Es muss also nicht zwangsnotwendig im Chaos enden, wenn man die Denkmalamtmenschen mal besucht ;o). - Am besten gleich Fotos vom Haus mitnehmen.

Grüße Annette



Ich würde sagen: Pro Denkmalschutz



Uns geht es ähnlich wie Annette. Allerdings wurde das Haus schon kurz vor dem Kauf in die Denkmalliste aufgenommen. Wir wussten also, dass das auf uns zu kommt. Bei der ersten Besichtigung war der Denkmalpfleger dann auch gleich dabei - ich habe ihn eingeladen um zu hören was die denn alles wollen.

Nichts, außer dass wir das Äußere nicht verschandeln, wieder Holzfenster einbauen und im ehemaligen Schulraum die Holzverkleidung erneuern (eigentlich erhalten, aber das ging nicht weil sie total zerfressen und morsch war.

Der gute Mann war begeistert dass wir gar nicht vor hatten, das Haus irgendwie zu verwandeln. Wir wollten es so wie es ist erhalten.

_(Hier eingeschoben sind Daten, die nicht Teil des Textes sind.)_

(* ===== verification/Filters.v ===== *)
(** Filters on treasures: [server/gateway/filter.go] and [filter_native.go].

    A body is decoded by the class [Msgpack] of [Bucket.v]; the trigonometric functions and
    [strings.ToLower] are classes, too.  The loops of the code stop at the first leg that
    decides; the legs have no effect, so [forallb] and [existsb] give the same answer. *)
From Stdlib Require Import Floats.SpecFloat.
From stdpp Require Import sorting.
From S2P Require Import Prelude Steps Types Compressor Block FileSys Reader Contents Log Session.
From S2P Require Import Meta Chronicler Swamp Gateway Guard Treasure Beacon Canon Bucket Text.
#[local] Set Warnings "-register-all,-clear-no-such-hyp".

(** ** Messages *)

(** [hydrapb.Relational_Operator] *)
Inductive Operator : Type :=
| EQUAL | GREATER_THAN | GREATER_THAN_OR_EQUAL | LESS_THAN | LESS_THAN_OR_EQUAL | NOT_EQUAL
| CONTAINS | NOT_CONTAINS | STARTS_WITH | ENDS_WITH | IS_EMPTY | IS_NOT_EMPTY | HAS_KEY | HAS_NOT_KEY
| SLICE_CONTAINS | SLICE_NOT_CONTAINS | SLICE_CONTAINS_SUBSTRING | SLICE_NOT_CONTAINS_SUBSTRING
| STRING_IN | INT32_IN | INT64_IN
| OtherOperator (z : Z).

#[export] Instance Operator_eq_dec : EqDecision Operator.
Proof. solve_decision. Defined.

(** The [oneof] of a filter. *)
Inductive CompareValue : Type :=
| NoVal
| Int8Val (z : Z) | Int16Val (z : Z) | Int32Val (z : Z) | Int64Val (z : Z)
| Uint8Val (z : Z) | Uint16Val (z : Z) | Uint32Val (z : Z) | Uint64Val (z : Z)
| Float32Val (f : spec_float) | Float64Val (f : spec_float)
| StringVal (s : bytes) | BoolVal (b : Boolean_Type)
| CreatedAtVal (t : option Timestamp) | UpdatedAtVal (t : option Timestamp) | ExpiredAtVal (t : option Timestamp).

Record TreasureFilter := {
  tf_Operator : Operator; tf_CompareValue : CompareValue; tf_BytesFieldPath : option bytes;
  tf_TreasureKey : option bytes; tf_Label : option bytes;
  tf_StringInVals : list bytes; tf_Int32InVals : list Z; tf_Int64InVals : list Z
}.
Record PhraseFilter := {
  pf_BytesFieldPath : bytes; pf_Words : list bytes; pf_Negate : bool;
  pf_TreasureKey : option bytes; pf_Label : option bytes
}.
Record VectorFilter := {
  vf_BytesFieldPath : bytes; vf_QueryVector : list spec_float; vf_MinSimilarity : spec_float;
  vf_TreasureKey : option bytes; vf_Label : option bytes
}.
Inductive GeoDistanceMode : Type := INSIDE | OUTSIDE | OtherMode (z : Z).
Record GeoDistanceFilter := {
  gf_LatFieldPath : bytes; gf_LngFieldPath : bytes; gf_RefLatitude : spec_float; gf_RefLongitude : spec_float;
  gf_RadiusKm : spec_float; gf_Mode : GeoDistanceMode;
  gf_TreasureKey : option bytes; gf_Label : option bytes
}.
Inductive EvalMode : Type := ANY | ALL | NONE | COUNT | OtherEval (z : Z).
Inductive FilterLogic : Type := AND | OR | OtherLogic (z : Z).

#[export] Instance GeoDistanceMode_eq_dec : EqDecision GeoDistanceMode.
Proof. solve_decision. Defined.
#[export] Instance EvalMode_eq_dec : EqDecision EvalMode.
Proof. solve_decision. Defined.
#[export] Instance FilterLogic_eq_dec : EqDecision FilterLogic.
Proof. solve_decision. Defined.

Inductive FilterGroup : Type :=
| Group (logic : FilterLogic) (filters : list TreasureFilter) (subGroups : list FilterGroup)
    (phraseFilters : list PhraseFilter) (vectorFilters : list VectorFilter)
    (geoDistanceFilters : list GeoDistanceFilter) (nestedSliceWhereFilters : list NestedSliceWhereFilter)
with NestedSliceWhereFilter : Type :=
| NestedSliceWhere (evalMode : EvalMode) (slicePath : bytes) (conditions : option FilterGroup)
    (treasureKey label : option bytes) (countOperator : Operator) (countValue : Z).

Definition Logic (g : FilterGroup) := let '(Group l _ _ _ _ _ _) := g in l.
Definition Filters (g : FilterGroup) := let '(Group _ fs _ _ _ _ _) := g in fs.
Definition SubGroups (g : FilterGroup) := let '(Group _ _ sgs _ _ _ _) := g in sgs.
Definition PhraseFilters (g : FilterGroup) := let '(Group _ _ _ ps _ _ _) := g in ps.
Definition VectorFilters (g : FilterGroup) := let '(Group _ _ _ _ vs _ _) := g in vs.
Definition GeoDistanceFilters (g : FilterGroup) := let '(Group _ _ _ _ _ gs _) := g in gs.
Definition NestedSliceWhereFilters (g : FilterGroup) := let '(Group _ _ _ _ _ _ ns) := g in ns.
Definition nf_TreasureKey (nf : NestedSliceWhereFilter) := let '(NestedSliceWhere _ _ _ k _ _ _) := nf in k.
Definition nf_Label (nf : NestedSliceWhereFilter) := let '(NestedSliceWhere _ _ _ _ l _ _) := nf in l.

(** ** Comparisons *)

(** [cmp.Ordered]: the comparisons of a type. *)
Record ordered (A : Type) := { o_eqb : A -> A -> bool; o_ltb : A -> A -> bool; o_leb : A -> A -> bool }.
Arguments o_eqb {A}. Arguments o_ltb {A}. Arguments o_leb {A}.

Definition ints : ordered Z := {| o_eqb := Z.eqb; o_ltb := Z.ltb; o_leb := Z.leb |}.
Definition floats : ordered spec_float := {| o_eqb := SFeqb; o_ltb := SFltb; o_leb := SFleb |}.
Definition strings : ordered bytes :=
  {| o_eqb a b := bool_decide (a = b); o_ltb := bytes_lt; o_leb a b := negb (bytes_lt b a) |}.

Definition compareOrdered {A} (O : ordered A) (actual : A) (op : Operator) (ref : A) : bool :=
  match op with
  | EQUAL => o_eqb O actual ref
  | NOT_EQUAL => negb (o_eqb O actual ref)
  | GREATER_THAN => o_ltb O ref actual
  | GREATER_THAN_OR_EQUAL => o_leb O ref actual
  | LESS_THAN => o_ltb O actual ref
  | LESS_THAN_OR_EQUAL => o_leb O actual ref
  | _ => false
  end.

Definition compareString (actual : bytes) (op : Operator) (ref : bytes) : bool :=
  match op with
  | CONTAINS => contains actual ref
  | NOT_CONTAINS => negb (contains actual ref)
  | STARTS_WITH => has_prefix ref actual
  | ENDS_WITH => has_suffix ref actual
  | _ => compareOrdered strings actual op ref
  end.

Definition compareBoolRaw (actual : bool) (op : Operator) (ref : bool) : bool :=
  match op with
  | EQUAL => Bool.eqb actual ref
  | NOT_EQUAL => negb (Bool.eqb actual ref)
  | _ => false
  end.

(** [ref.AsTime().UnixNano()] *)
Definition compareNativeTimestamp (nanos : Z) (op : Operator) (ref : option Timestamp) : bool :=
  if nanos =? 0 then false else
  match ref with Some ref => compareOrdered ints nanos op (i64 (AsTime ref)) | None => false end.

Definition is_true (b : Boolean_Type) : bool := match b with Boolean_TRUE => true | _ => false end.

(** ** Decoded values *)

Definition float32_of_Z (z : Z) : spec_float := binary_normalize 24 128 z 0 false.
Definition float32_of (f : spec_float) : spec_float :=
  match f with S754_finite s m e => binary_normalize 24 128 (cond_Zopp s (Zpos m)) e s | f => f end.

Section Conversions.
Context `{FI : FloatToInt}.

(** A decoded number has one of the sized types. *)
Definition toInt64 (v : any) : option Z :=
  match v with
  | AInt Wint _ | AUint Wint _ => None
  | AInt _ z => Some z
  | AUint W64 z => if z <=? 2 ^ 63 - 1 then Some z else None
  | AUint _ z => Some z
  | AFloat32 f => Some (int64_of f)
  | AFloat64 f => Some (int64_of f)
  | ATime t => Some t
  | _ => None
  end.

Definition toUint64 (v : any) : option Z :=
  match v with
  | AInt Wint _ | AUint Wint _ => None
  | AUint _ z => Some z
  | AInt _ z => if 0 <=? z then Some z else None
  | AFloat32 f => Some (uint64_of f)
  | AFloat64 f => Some (uint64_of f)
  | _ => None
  end.

Definition toFloat64 (v : any) : option spec_float :=
  match v with
  | AInt Wint _ | AUint Wint _ => None
  | AFloat32 f => Some (float64_of_float32 f)
  | AFloat64 f => Some f
  | AInt _ z | AUint _ z => Some (float64_of_Z z)
  | _ => None
  end.

Definition toInt64Slice (v : any) : list Z := match v with AArray xs => omap toInt64 xs | _ => [] end.

(** One element of [toFloat32Slice]. *)
Definition toFloat32 (v : any) : option spec_float :=
  match v with
  | AInt Wint _ | AUint Wint _ => None
  | AFloat32 f => Some f
  | AFloat64 f => Some (float32_of f)
  | AInt _ z | AUint _ z => Some (float32_of_Z z)
  | _ => None
  end.
(** [[]] stands for [nil], too: the callers look at the length. *)
Definition toFloat32Slice (v : any) : list spec_float :=
  match v with AArray xs => default [] (mapM toFloat32 xs) | _ => [] end.
End Conversions.

(** ** Fields of a body *)

(** What [extractFieldByPath] returns: a value, or [anyMatchSlice]. *)
Inductive extracted : Type :=
| Plain (v : any)
| AnyMatch (values : list any).

(** A sentinel among the values of another one: no evaluator looks for its type. *)
Definition as_value (v : extracted) : any := match v with Plain v => v | AnyMatch _ => AOther end.

(** The loop over the segments. *)
Fixpoint navigate (parts : list bytes) (current : any) : extracted :=
  match parts with
  | [] => Plain current
  | part :: rest =>
      if decide (part = bs "#len") then
        match current with
        | AArray xs => Plain (AInt W64 (Z.of_nat (length xs)))
        | AMap m => Plain (AInt W64 (Z.of_nat (length m)))
        | _ => Plain ANil
        end
      else if has_suffix (bs "[*]") part then
        let fieldName := trim_suffix (bs "[*]") part in
        let current :=
          if decide (fieldName = []) then current
          else match current with AMap m => default ANil (map_get fieldName m) | _ => ANil end in
        match current with
        | AArray arr =>
            let remainingPath := join x2e rest in
            AnyMatch (omap (fun elem =>
              if decide (remainingPath = []) then Some elem
              else match elem with
                   | AMap _ => match navigate rest elem with Plain ANil => None | v => Some (as_value v) end
                   | _ => None
                   end) arr)
        | _ => Plain ANil
        end
      else
        match current with
        | AMap m => match map_get part m with Some v => navigate rest v | None => Plain ANil end
        | _ => Plain ANil
        end
  end.

Definition extractFieldByPath (m : list (bytes * any)) (path : bytes) : extracted :=
  if decide (path = []) then Plain (AMap m) else navigate (split x2e path) (AMap m).

(** [strings.ToLower] *)
Class LowerCase := ToLower : bytes -> bytes.

Section Evaluators.
Context `{FI : FloatToInt} `{LC : LowerCase}.

Definition evaluateStringIn (v : any) (vals : list bytes) : bool :=
  match v with AString s => existsb (fun allowed => bool_decide (s = allowed)) vals | _ => false end.
Definition evaluateInt32In (v : any) (vals : list Z) : bool :=
  match toInt64 v with Some n => existsb (Z.eqb n) vals | None => false end.
Definition evaluateInt64In (v : any) (vals : list Z) : bool :=
  match toInt64 v with Some n => existsb (Z.eqb n) vals | None => false end.

Definition is_empty_text (v : any) : bool := match v with AString [] => true | _ => false end.
Definition is_nil (v : any) : bool := match v with ANil => true | _ => false end.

Das neue Dach - der Vorschlag kam vom Denkmalpfleger weil die Pfannen nicht mehr so gut lagen. In der Zwischenzeit bereue ich diese unsägliche Maßnahme, es wäre auch anders gegangen. Aber Architekt und Zimmermann waren anderer Meinung und ich Dussel hab mich bequatschen lassen.

Wir hätten neue Fenster einbauen können, das wollte ich nicht weil ich die Originalfenster erhalten wollten. In der Zwischenzeit kommen doch ein paar nachgebaute rein.

Innenaustattung - wir dürfen quasi tun was wir wollen, nur im Schulraum muss zwingend wieder ein Lambris rein.

Die alte Treppe ins OG - wir dürfen sie austauschen, wenn wir das unbedingt wollen.

Ein größeres Fenster in der Küche? Kein Problem, genehmigt.

Frage ob Kalk- oder Lehmputz? Kalk war Original, wir dürfen machen was wir wollen: größtenteils Lehmputz und -Farbe.

Bodenbelag mit Sandsteinplatten? OK, da war man etwas rigider. Aber defekte Platten müssen auch nicht wieder rein ;-)

Wirklich alles ganz easy. Aber neulich brachte es der Denkmalpfleger auf den Punkt: Es kommt darauf an, wie man denen begegnet. Eine ablehnende Haltung führt zu derselben bei diesen Herrschaften. Logisch, oder?

Ach ja, wir haben nicht mal vom Bezirkschornsteinfegermeister irgendwelche unerfüllbaren Auflagen bekommen. Im Gegenteil, bei einigen Ideen bekamen wir sogar noch Unterstützung in Form von hervorragender Beratung. Und die Baubehörde? Letztens musste ich telefonieren weil der Rohbau abgeschlossen ist und eigentlich eine Abnahme stattfinden sollte: das wollen die gar nicht weils ja eigentlich gar kein Rohbau ist ...

Fazit: Nur zu, jedes Haus das geschützt werden kann ist ein Gewinn. Steuerlich gesehen ist es für den Besitzer gleich noch mal so interessant.

Grüße
Ulrike



Für den Denkmalschutz eine Lanze brechen!



Habe ebenfalls sehr positive Erfahrungen mit dem Denkmalschutz gemacht. Wir haben gleich Infos zu Fördermöglichkeiten bekommen (steuerliche Absetzung des Erhaltungsaufwands/ Herstellungsaufwands als Sonderausgaben etc). Außerdem wurden wir bei einem Vorortermin gut über die weitere Vorgehensweise (wir stehen noch ganz am Anfang) beraten.
Und wer sich als kooperativer Partner rausstellt bekommt auch gewiss keine Steine in den Weg gelegt wenn man nicht gerade ein grellgelb glasiertes Dach mit überdimensionaler verzinkter Fledermausgaube bauen möchte ;-))
Ich empfehle einen Vororttermin mit dem Denkmalschutz bevor Sie mit den Bauplänen/ konkreten Veränderungspplänen anrücken und die Sachbearbeiter überfahren.